Her labour and her sweat and blood have built up generations of educated Americans. If she looks at the checkerboard of scholarship and academic activity in the USA, why, there she stands. In thirty five years she has been to scores, hundreds, of conferences, lectures, visits to campuses, taught thousands of students, talked, written, published, researched, oh god, contributed, contributed, contributed. She thinks she is not in the rat race but really there is no other pace.
But her actual contribution? Well, she has amused some people. At least two told her of laughing aloud as they read her stuff. Two others insisted that she had formed their research careers. Two others acted speechless when addressing her. Many others were polite and respectful. She seems to have made the mildest of dents with her writing.
The most beautiful compliment, however, was paid when in a library, she cannot remember which, where, she opened a journal that was simply lying before her. Vaguely, she remembers she had time to kill. The part of the library she had found herself in was sunny and comfortable. She always liked journals. Maybe she should look at one. She opened one. A book review caught her eye, on some aspect of working class culture in India. She read without too much focus. She turned the page. She read, “ But the author is not some Nita Kumar to be able to depict the lives of people…..”
It is embarrassing to not remember more or clearly. It is because of the same reason that has been ticking away from the age of consciousness, life is a beautiful dream. If you take it seriously, it is still more beautiful a dream. If you take it as a dream, it is doubly a dream. Ah, beauty….
Wherever that philosophy came from, now she stretches out her arm to her mother, when all her life she had done so to her father, with his books and his recitation of poetry, and her mother with her helpless look confronted with the written word. The domesticated, disciplined, mother, who it took her forty years of scholarship to realise was not that by choice and who has that little girl hidden in her that it is worth trying to write a book to retrieve.
So, we know by now that she has been through the Security Check, has passed her time devouring sundry wines of California, has noted that the bartenders are young and cute and terribly old fashioned in their lingo and behaviour, and is on her way somewhere in an airport unchanged for 14 years.
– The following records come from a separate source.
(** The job that a scan requests for a partition, as the sync job reads it. *)
Definition requested (runID bucketID prefix : string) (p : Partition) (r : JobRow) : Prop :=
  type_ r = JobTypeSyncBucket /\ requested_by_type r = Some "job" /\ requested_by_id r = nullableString runID /\
  max_attempts r = DefaultSyncBucketMaxAttempts /\
  ParseSyncBucketInput (scanJobRun r) = Ok (mkSyncInput bucketID prefix (Some p) runID).

Lemma requested_identity runID bucketID prefix p r r' :
  identity_of r' = identity_of r -> requested runID bucketID prefix p r -> requested runID bucketID prefix p r'.
Proof.
  intros E (H1 & H2 & H3 & H4 & H5). injection E as Eid Etr Ety Ebt Ebi Ett Eti Einp Emax Ecr.
  split_and!; try congruence. rewrite <- H5. unfold ParseSyncBucketInput, BucketID, scanJobRun.
  cbn [Input TargetType TargetID]. by rewrite Einp, Ett, Eti.
Qed.

Lemma ParseSyncBucketInput_eq run bucketID prefix v p src :
  bucketID <> "" -> Input run !! "bucket_id" = Some (VString bucketID) -> Input run !! "partition" = Some v ->
  parsePartitionFromPayload v = Ok p -> Input run !! "scope_prefix" = Some (VString prefix) ->
  Input run !! "source_job_run_id" = Some (VString src) ->
  ParseSyncBucketInput run = Ok (mkSyncInput bucketID prefix (Some p) src).
Proof.
  intros Hne Hb Hp Hv Hs Hsrc. unfold ParseSyncBucketInput, BucketID, scope_prefix_of. rewrite Hb, Hp, Hs, Hsrc.
  cbn [as_string]. rewrite (proj2 (String.eqb_neq bucketID "")) by exact Hne. cbn [negb]. unfold mbind, result_bind.
  by rewrite Hv.
Qed.

Lemma partition_sync_input runID bucketID prefix p e :
  encodeJobRunPayload (cInput (partition_sync_params runID bucketID prefix p)) = Some e ->
  decodeJobRunPayload e !! "bucket_id" = Some (VString bucketID) /\
  decodeJobRunPayload e !! "partition" = Some (from_json (to_json (partition_payload p))) /\
  decodeJobRunPayload e !! "scope_prefix" = Some (VString prefix) /\
  decodeJobRunPayload e !! "source_job_run_id" = Some (VString runID).
Proof.
  intros He. unfold decodeJobRunPayload. rewrite !lookup_fmap, !(encoded_lookup _ _ _ He). clear He.
  unfold partition_sync_params. cbn [cInput]. repeat split.
Qed.

Lemma createPartitionSync random now runID bucketID prefix p d :
  bucketID <> "" -> valid_partition p ->
  match CreateJobRun random now (partition_sync_params runID bucketID prefix p) d with
  | (Ok run, d') => job_runs d !! JobRuns.ID run = None /\
      exists r, job_runs d' = <[JobRuns.ID run := r]> (job_runs d) /\ requested runID bucketID prefix p r
  | _ => True
  end.
Proof.
  intros Hb Hp. unfold CreateJobRun, mbind, DB_bind. set (params := partition_sync_params runID bucketID prefix p).
  pose proof (resolveTraceID_db (newJobRunID random) params d) as Hd.
  destruct (resolveTraceID (newJobRunID random) params d) as [[t|e] d0]; cbn in Hd; subst d0; [|done].
  destruct (encoded_cases (cInput params) d) as [(e & He & ->)|[_ [e ->]]]; [|done].
  match goal with |- context [insert_row ?r d] => set (row := r); destruct (insert_row_cases row d) as [[err ->]|(Hno & _ & ->)] end;
    [done|]. split; [done|]. exists row. split; [done|].
  do 4 (split; [reflexivity|]). destruct (partition_sync_input _ _ _ _ e He) as (H1 & H2 & H3 & H4).
  eapply ParseSyncBucketInput_eq; [exact Hb|exact H1|exact H2|by apply parse_partition_stored|exact H3|exact H4].
Qed.

(** A job that was created in the name of a run. *)
Definition names_run (runID : string) (r : JobRow) : Prop :=
  requested_by_type r = Some "job" /\ requested_by_id r = nullableString runID.

Lemma names_run_identity runID r r' : identity_of r' = identity_of r -> names_run runID r' -> names_run runID r.
Proof. intros E [H1 H2]. injection E as Eid Etr Ety Ebt Ebi Ett Eti Einp Emax Ecr. split; congruence. Qed.

(** ** Rows that stay *)

Definition rows_kept (d d' : db) : Prop :=
  forall key r, job_runs d !! key = Some r -> exists r', job_runs d' !! key = Some r' /\ identity_of r' = identity_of r.

Lemma run_op_kept o d : keyed d -> keyed (run_op o d) /\ rows_kept d (run_op o d).
Proof.
  intros Hk. pose proof (op_step o d Hk) as Hs. split; [by eapply table_step_keyed|].
  intros key r Hr. specialize (Hs key). rewrite Hr in Hs. destruct (job_runs (run_op o d) !! key) as [r'|]; [|done].
  destruct Hs as (e & _ & Hs). exists r'. split; [done|]. by eapply row_step_identity.
Qed.

Lemma run_ops_kept ops d : keyed d -> keyed (run_ops ops d) /\ rows_kept d (run_ops ops d).
Proof.
  revert d. induction ops as [|o ops IH]; intros d Hk; cbn [run_ops fold_left]; [split; [done|intros key r Hr; eauto]|].
  destruct (run_op_kept o d Hk) as [Hk1 H1]. destruct (IH _ Hk1) as [Hk2 H2]. split; [exact Hk2|].
  intros key r Hr. destruct (H1 key r Hr) as (r1 & Hr1 & E1). destruct (H2 key r1 Hr1) as (r2 & Hr2 & E2).
  exists r2. split; [done|congruence].
Qed.

(** ** The triples of a scan *)

Definition upstream_entry (o : ListedObject) : string * Z := (lKey o, lSize o).
Definition local_entry (o : Object) : string * Z := (oKey o, leSize (ListingEvidenceFromLocalObject o)).

(** The partitions that differ: in the number of their keys, or in the total size of these
    as int64s. *)
Definition drifted (m : Z) (local upstream : list (string * Z)) (p : Partition) : bool :=
  negb (key_count m (Index p) local =? key_count m (Index p) upstream)
  || negb ((key_bytes m (Index p) local - key_bytes m (Index p) upstream) mod 2 ^ 64 =? 0).
(** The partitions with a key. *)
Definition inhabited (m : Z) (local upstream : list (string * Z)) (p : Partition) : bool :=
  negb ((key_count m (Index p) local =? 0) && (key_count m (Index p) upstream =? 0)).

(** What the handler computes. *)
Definition drifts (m : Z) (local upstream : list (string * Z)) (p : Partition) : bool :=
  let l := fingerprint_of m (Index p) local in
  let u := fingerprint_of m (Index p) upstream in
  negb ((fCount l =? 0) && (fCount u =? 0)) && negb (cMatch (CompareFingerprints l u)).
Definition occupied (m : Z) (local upstream : list (string * Z)) (p : Partition) : bool :=
  negb ((fCount (fingerprint_of m (Index p) local) =? 0) && (fCount (fingerprint_of m (Index p) upstream) =? 0)).

Lemma wrap64_eqb a b : (wrap64 a =? wrap64 b) = ((a - b) mod 2 ^ 64 =? 0).
Proof. unfold wrap64. destruct (Z.eqb_spec ((a - b) mod 2 ^ 64) 0); [apply Z.eqb_eq|apply Z.eqb_neq]; Z.to_euclidean_division_equations; lia. Qed.

(** An int64 counts the objects of the listings. *)
Definition countable (local upstream : list (string * Z)) : Prop :=
  Z.of_nat (List.length local) < 2 ^ 63 /\ Z.of_nat (List.length upstream) < 2 ^ 63.

Lemma drifts_drifted m local upstream p : 0 < m -> countable local upstream ->
  drifts m local upstream p = drifted m local upstream p /\ occupied m local upstream p = inhabited m local upstream p.
Proof.
  intros Hm [Hl Hu]. unfold drifts, occupied, drifted, inhabited. cbv zeta. rewrite !fingerprint_keys by done. cbn [fCount].
  pose proof (key_count_bound m (Index p) local). pose proof (key_count_bound m (Index p) upstream).
  rewrite (wrap64_small (key_count m (Index p) local)), (wrap64_small (key_count m (Index p) upstream)) by lia. split; [|done].
  unfold CompareFingerprints. cbn [fCount fBytes]. rewrite wrap64_eqb.
  destruct (Z.eqb_spec (key_count m (Index p) local) (key_count m (Index p) upstream)) as [E|E]; cbn [negb orb].
  - rewrite <- E. destruct (Z.eqb_spec (key_count m (Index p) local) 0) as [E0|E0]; cbn [andb negb].
    + assert (forall objects, key_count m (Index p) objects = 0 -> key_bytes m (Index p) objects = 0) as Hz.
      { intros objects. unfold key_count, key_bytes. by destruct (partition_keys _ _ objects). }
      rewrite !Hz by congruence. done.
    + by destruct (_ mod _ =? 0).
  - destruct (Z.eqb_spec (key_count m (Index p) local) 0), (Z.eqb_spec (key_count m (Index p) upstream) 0); cbn; congruence || lia.
Qed.

Section Scan.
Context `{MapOrder, Collation} (E : Env) (configured : Z) (config : ScanBudgetConfig).
(** The run, and the states of the catalog while it lasts. *)
Context (runID : string) (C : Catalog -> Prop).

(** Others run statements on the jobs, but create none in the name of this run. *)

Record scan_env : Prop := {
  se_modulus : 0 <= configured < 2 ^ 32;
  se_others n s : exists ops, jobs (others E n s) = run_ops ops (jobs s);
  se_own n s key r : job_runs (jobs (others E n s)) !! key = Some r -> names_run runID r -> is_Some (job_runs (jobs s) !! key);
  se_catalog n s : C (catalog s) -> C (catalog (others E n s));
  se_buckets c : C c -> keyed_buckets c
}.
Context (SE : scan_env).
Notation m := (handler_modulus configured).

Lemma modulus_range : 0 < m < 2 ^ 32.
Proof. pose proof (se_modulus SE). unfold handler_modulus, DefaultModulus. case_match; lia. Qed.

(** No job is new in the name of the run. *)
Definition none_new (d d' : db) : Prop :=
  forall key r, job_runs d' !! key = Some r -> names_run runID r -> is_Some (job_runs d !! key).

Section Run.
Context (d0 : db) (bucketID prefix : string).

(** The jobs requested so far, since the tables were [d0]: one for each partition, each of
    them new, and nothing else is new in the name of the run. *)
Record escalated (ids : list string) (ps : list Partition) (d : db) : Prop := {
  es_keyed : keyed d;
  es_NoDup : NoDup ids;
  es_requested : Forall2 (fun id p => exists r, job_runs d !! id = Some r /\ requested runID bucketID prefix p r) ids ps;
  es_kept : rows_kept d0 d;
  es_new : Forall (fun id => job_runs d0 !! id = None) ids;
  es_only : forall key r, job_runs d !! key = Some r -> names_run runID r -> key ∈ ids \/ is_Some (job_runs d0 !! key)
}.

Record T (ids : list string) (ps : list Partition) (upstream : list (string * Z)) (s : ScanWorld) : Prop := {
  T_jobs : escalated ids ps (jobs (store (sworld s)));
  T_catalog : C (catalog (store (sworld s)));
  T_upstream : accumulates m upstream (upstreamAccumulators s)
}.
Definition any_error (_ : run_error) (_ : ScanWorld) : Prop := True.

Lemma job_rows_kept_trans d1 d2 d3 : rows_kept d1 d2 -> rows_kept d2 d3 -> rows_kept d1 d3.
Proof.
  intros H1 H2 key r Hr. destruct (H1 key r Hr) as (r2 & Hr2 & E2). destruct (H2 key r2 Hr2) as (r3 & Hr3 & E3).
  exists r3. split; [done|congruence].
Qed.

Lemma requested_kept ids ps d d' : rows_kept d d' ->
  Forall2 (fun id p => exists r, job_runs d !! id = Some r /\ requested runID bucketID prefix p r) ids ps ->
  Forall2 (fun id p => exists r, job_runs d' !! id = Some r /\ requested runID bucketID prefix p r) ids ps.
Proof.
  intros Hr HF. eapply list.Forall2_impl; [exact HF|]. intros id p (r & Hid & Hreq). destruct (Hr id r Hid) as (r' & Hr' & Ei).
  exists r'. split; [done|]. by eapply requested_identity.
Qed.

Lemma escalated_kept ids ps d d' : keyed d' -> rows_kept d d' -> none_new d d' -> escalated ids ps d -> escalated ids ps d'.
Proof.
  intros Hk Hr Hn [H1 H2 H3 H4 H5 H6]. split; [done|done|by eapply requested_kept|by eapply job_rows_kept_trans|done|].
  intros key r Hkey Hnames. destruct (Hn key r Hkey Hnames) as [r1 Hr1].
  apply (H6 key r1 Hr1). destruct (Hr key r1 Hr1) as (r' & Hr' & Ei). assert (r' = r) as -> by congruence. by eapply names_run_identity.
Qed.

Lemma others_escalated ids ps n s : escalated ids ps (jobs s) -> escalated ids ps (jobs (others E n s)).
Proof.
  intros HJ. pose proof (se_own SE n s) as Hown. destruct (se_others SE n s) as [ops Ho]. destruct (run_ops_kept ops _ (es_keyed _ _ _ HJ)) as [Hk Hr].
  rewrite <- Ho in Hk, Hr. by apply (escalated_kept ids ps (jobs s)).
Qed.

(** The rule of a statement on the jobs. *)
Lemma scan_stmt_triple {A} ids ps upstream (f : nat -> M Store A) (Q : A -> db -> Prop) :
  (forall n s, escalated ids ps (jobs s) -> catalog (f n s).2 = catalog s /\
     match f n s with (Ok a, s') => Q a (jobs s') | _ => True end) ->
  triple (T ids ps upstream) (in_scan (stmt E f))
    (fun a s => Q a (jobs (store (sworld s))) /\ C (catalog (store (sworld s))) /\ accumulates m upstream (upstreamAccumulators s))
    any_error.
Proof.
  intros Hf s [HJ HC HU]. unfold in_scan, stmt. set (n := clock (sworld s)). set (s1 := others E n (store (sworld s))).
  pose proof (others_escalated ids ps n _ HJ) as HJ1. fold s1 in HJ1.
  pose proof (se_catalog SE n _ HC) as HC1. fold s1 in HC1. destruct (Hf n s1 HJ1) as [Hcat HQ].
  destruct (fault E n) as [[e|e]|]; [exact I..|].
  destruct (f n s1) as [[a|e] s2]; cbn in *; [|exact I]. split; [done|]. rewrite Hcat. done.
Qed.

(** A statement that leaves the tables alone. *)
Lemma scan_query_triple {A} ids ps upstream (f : nat -> M Store A) (Q : A -> Prop) :
  (forall n s, C (catalog s) -> (f n s).2 = s /\ forall a, (f n s).1 = Ok a -> Q a) ->
  triple (T ids ps upstream) (in_scan (stmt E f)) (fun a s => Q a /\ T ids ps upstream s) any_error.
Proof.
  intros Hf s [HJ HC HU]. unfold in_scan, stmt. set (n := clock (sworld s)). set (s1 := others E n (store (sworld s))).
  pose proof (others_escalated ids ps n _ HJ) as HJ1. fold s1 in HJ1.
  pose proof (se_catalog SE n _ HC) as HC1. fold s1 in HC1. destruct (Hf n s1 HC1) as [Hs2 HQ].
  destruct (fault E n) as [[e|e]|]; [exact I..|].
  destruct (f n s1) as [[a|e] s2]; cbn in *; [|exact I]. subst s2. split; [by apply HQ|]. done.
Qed.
She will spend her birthday totally, 22 hours of it, but all 24 of it if you go by local times, on the plane.
Except, wait. She has come back full circle, like the Indian intelligentsia she studies. She had always wanted to shake off the colonial legacy, blah blah, and discover her Indian-ness, blah blah blah, and therefore celebrate her birthday the Indian way. When she was born, her mother told her—the lying-in (sweet term) was at home—the uncle, young Ishan mama had been to the Ravan dahan, the burning of Ravana’s effigy. Look, everyone should know the story—I mean you poetic New Yorkers. What is the point of being this cosmopolitan intellectual if you don’t know the story of Ram???
So, her birthday is on Dasehra, the day of Ravan’s defeat and the day of the ritual burning of the effigy of Ravan. Ishan mama’s visit to the celebration proves it. Now that she is properly Indian as everyone in that long line of “the new Indian intelligentsia” has tried to be, she can stand up and declare, It’s not 10th October, friends. The birthday is on Dasehra Day.
And she’ll be in India on her birthday!